INFORMATION SUPPLIED section start

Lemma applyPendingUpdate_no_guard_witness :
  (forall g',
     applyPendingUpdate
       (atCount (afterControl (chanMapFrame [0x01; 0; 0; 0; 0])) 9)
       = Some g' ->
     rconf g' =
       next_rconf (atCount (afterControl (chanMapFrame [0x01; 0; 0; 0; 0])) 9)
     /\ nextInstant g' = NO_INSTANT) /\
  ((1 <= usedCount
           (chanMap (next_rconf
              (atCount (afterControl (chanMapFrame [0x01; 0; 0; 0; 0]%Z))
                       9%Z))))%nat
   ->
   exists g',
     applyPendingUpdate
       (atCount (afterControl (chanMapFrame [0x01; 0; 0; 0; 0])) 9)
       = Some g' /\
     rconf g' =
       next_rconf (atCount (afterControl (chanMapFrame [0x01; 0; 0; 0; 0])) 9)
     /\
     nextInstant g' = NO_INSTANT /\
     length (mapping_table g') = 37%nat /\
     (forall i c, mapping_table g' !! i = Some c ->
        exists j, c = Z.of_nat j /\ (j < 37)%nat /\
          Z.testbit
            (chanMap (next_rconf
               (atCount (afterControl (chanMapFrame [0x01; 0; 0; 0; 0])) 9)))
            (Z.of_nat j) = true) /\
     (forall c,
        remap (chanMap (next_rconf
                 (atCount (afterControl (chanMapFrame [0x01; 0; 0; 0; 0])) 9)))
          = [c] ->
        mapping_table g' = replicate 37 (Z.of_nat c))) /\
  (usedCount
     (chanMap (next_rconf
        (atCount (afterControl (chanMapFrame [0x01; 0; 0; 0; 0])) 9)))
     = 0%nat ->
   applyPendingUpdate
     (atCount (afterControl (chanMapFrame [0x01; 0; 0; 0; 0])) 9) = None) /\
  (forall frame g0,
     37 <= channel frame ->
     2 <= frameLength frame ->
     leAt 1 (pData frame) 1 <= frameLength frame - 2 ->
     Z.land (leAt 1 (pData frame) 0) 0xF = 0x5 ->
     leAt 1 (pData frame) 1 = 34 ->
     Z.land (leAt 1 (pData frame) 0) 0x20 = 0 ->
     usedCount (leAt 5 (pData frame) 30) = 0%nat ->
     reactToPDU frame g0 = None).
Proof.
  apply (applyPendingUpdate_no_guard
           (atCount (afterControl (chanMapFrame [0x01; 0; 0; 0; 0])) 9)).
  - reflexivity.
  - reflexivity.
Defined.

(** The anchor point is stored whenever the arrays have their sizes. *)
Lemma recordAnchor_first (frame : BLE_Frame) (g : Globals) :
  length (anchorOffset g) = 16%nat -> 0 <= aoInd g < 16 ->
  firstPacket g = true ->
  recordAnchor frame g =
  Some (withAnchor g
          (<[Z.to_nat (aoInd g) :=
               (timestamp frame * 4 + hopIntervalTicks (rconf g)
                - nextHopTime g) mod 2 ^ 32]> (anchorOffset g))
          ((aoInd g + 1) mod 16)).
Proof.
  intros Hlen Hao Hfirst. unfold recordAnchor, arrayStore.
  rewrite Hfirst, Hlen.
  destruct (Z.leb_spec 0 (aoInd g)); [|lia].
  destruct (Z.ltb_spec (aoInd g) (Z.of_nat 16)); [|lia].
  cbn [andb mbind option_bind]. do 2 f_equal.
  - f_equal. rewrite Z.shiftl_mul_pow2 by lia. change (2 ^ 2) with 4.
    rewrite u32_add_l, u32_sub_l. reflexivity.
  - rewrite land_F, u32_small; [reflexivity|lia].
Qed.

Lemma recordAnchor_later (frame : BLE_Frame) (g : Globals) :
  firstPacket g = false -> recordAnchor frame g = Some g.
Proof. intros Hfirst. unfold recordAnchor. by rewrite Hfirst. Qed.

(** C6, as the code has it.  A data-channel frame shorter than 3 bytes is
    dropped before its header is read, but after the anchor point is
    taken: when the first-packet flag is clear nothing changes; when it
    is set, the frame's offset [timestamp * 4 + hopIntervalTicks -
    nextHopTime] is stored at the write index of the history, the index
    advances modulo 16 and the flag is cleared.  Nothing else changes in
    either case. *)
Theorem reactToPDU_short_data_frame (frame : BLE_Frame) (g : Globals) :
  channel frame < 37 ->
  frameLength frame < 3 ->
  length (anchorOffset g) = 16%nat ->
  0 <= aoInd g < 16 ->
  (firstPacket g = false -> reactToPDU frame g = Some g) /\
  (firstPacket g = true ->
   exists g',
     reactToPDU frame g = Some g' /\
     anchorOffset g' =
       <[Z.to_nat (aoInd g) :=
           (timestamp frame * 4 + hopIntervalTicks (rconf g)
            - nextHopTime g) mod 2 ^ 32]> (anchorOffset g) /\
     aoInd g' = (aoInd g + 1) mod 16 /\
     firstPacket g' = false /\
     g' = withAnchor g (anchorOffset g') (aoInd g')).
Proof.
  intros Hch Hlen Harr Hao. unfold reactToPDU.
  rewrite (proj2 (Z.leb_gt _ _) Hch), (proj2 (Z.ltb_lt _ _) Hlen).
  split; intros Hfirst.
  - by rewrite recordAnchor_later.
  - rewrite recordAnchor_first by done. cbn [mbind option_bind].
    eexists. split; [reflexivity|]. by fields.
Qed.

INFORMATION SUPPLIED section end
INFORMATION SUPPLIED section start

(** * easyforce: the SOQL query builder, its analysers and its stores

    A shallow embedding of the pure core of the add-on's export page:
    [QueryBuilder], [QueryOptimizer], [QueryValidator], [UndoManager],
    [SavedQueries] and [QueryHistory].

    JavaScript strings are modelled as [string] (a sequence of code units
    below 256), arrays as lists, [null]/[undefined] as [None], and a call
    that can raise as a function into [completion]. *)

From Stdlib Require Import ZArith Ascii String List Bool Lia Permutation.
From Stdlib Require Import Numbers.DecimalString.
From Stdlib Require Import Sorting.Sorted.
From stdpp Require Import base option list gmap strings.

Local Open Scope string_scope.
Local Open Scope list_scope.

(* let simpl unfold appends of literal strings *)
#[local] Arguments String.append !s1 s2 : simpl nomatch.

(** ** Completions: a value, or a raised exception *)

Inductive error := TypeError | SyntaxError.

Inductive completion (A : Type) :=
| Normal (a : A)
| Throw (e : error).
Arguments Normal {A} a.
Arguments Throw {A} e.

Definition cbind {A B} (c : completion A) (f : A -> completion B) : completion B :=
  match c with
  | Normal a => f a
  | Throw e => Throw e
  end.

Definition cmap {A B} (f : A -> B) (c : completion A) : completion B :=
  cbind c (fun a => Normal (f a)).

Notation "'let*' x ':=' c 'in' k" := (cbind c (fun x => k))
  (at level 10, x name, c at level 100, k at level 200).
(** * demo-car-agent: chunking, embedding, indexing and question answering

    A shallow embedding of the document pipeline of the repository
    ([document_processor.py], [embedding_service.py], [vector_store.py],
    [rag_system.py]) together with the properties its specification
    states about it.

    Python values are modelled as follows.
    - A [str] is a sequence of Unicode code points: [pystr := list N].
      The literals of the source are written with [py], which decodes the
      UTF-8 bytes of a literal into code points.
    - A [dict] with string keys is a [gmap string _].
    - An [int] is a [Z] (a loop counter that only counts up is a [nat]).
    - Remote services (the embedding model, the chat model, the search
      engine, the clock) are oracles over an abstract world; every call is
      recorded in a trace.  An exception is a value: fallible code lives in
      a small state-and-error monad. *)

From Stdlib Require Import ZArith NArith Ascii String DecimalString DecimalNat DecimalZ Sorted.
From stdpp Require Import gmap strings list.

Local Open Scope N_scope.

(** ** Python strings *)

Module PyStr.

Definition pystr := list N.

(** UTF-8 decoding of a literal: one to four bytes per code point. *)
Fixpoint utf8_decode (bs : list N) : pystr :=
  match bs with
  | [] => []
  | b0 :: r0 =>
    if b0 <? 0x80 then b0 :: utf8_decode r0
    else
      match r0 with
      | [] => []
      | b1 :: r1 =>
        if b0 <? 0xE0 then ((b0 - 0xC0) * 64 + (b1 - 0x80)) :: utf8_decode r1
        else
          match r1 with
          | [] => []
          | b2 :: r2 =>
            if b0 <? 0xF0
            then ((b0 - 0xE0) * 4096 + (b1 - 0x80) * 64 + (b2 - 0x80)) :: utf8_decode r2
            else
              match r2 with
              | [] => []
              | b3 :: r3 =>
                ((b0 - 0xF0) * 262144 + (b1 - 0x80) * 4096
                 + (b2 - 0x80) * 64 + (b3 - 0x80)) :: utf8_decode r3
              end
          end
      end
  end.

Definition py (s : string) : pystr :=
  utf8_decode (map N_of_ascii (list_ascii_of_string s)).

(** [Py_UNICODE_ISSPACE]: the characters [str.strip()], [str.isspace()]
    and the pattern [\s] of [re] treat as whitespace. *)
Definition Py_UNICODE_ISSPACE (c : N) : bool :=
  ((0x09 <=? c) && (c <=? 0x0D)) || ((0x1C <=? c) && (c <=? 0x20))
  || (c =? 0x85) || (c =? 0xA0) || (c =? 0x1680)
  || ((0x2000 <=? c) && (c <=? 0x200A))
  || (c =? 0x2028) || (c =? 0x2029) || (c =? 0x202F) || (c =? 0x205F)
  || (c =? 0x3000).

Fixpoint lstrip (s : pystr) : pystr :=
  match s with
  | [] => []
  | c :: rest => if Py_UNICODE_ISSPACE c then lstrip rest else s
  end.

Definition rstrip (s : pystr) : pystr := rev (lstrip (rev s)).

INFORMATION SUPPLIED section end
INFORMATION SUPPLIED section start

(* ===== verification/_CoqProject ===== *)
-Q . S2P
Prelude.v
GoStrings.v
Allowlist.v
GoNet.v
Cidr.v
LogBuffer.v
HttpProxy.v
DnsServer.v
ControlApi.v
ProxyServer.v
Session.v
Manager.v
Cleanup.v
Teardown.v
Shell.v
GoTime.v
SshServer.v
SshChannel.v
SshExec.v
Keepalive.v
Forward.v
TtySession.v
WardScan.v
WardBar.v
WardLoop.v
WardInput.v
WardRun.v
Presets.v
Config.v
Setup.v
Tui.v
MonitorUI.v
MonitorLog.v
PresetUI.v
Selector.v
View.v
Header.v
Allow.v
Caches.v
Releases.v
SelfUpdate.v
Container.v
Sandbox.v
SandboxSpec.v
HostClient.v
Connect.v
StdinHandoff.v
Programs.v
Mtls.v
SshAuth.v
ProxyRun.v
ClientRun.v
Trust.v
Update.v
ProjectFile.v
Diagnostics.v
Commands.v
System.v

INFORMATION SUPPLIED section end

ACTIVITY – Each line of the data that holds "ZArith" should be copied.

RESULT –
From Stdlib Require Import ZArith Ascii String List Bool Lia Permutation.
From Stdlib Require Import ZArith NArith Ascii String DecimalString DecimalNat DecimalZ Sorted.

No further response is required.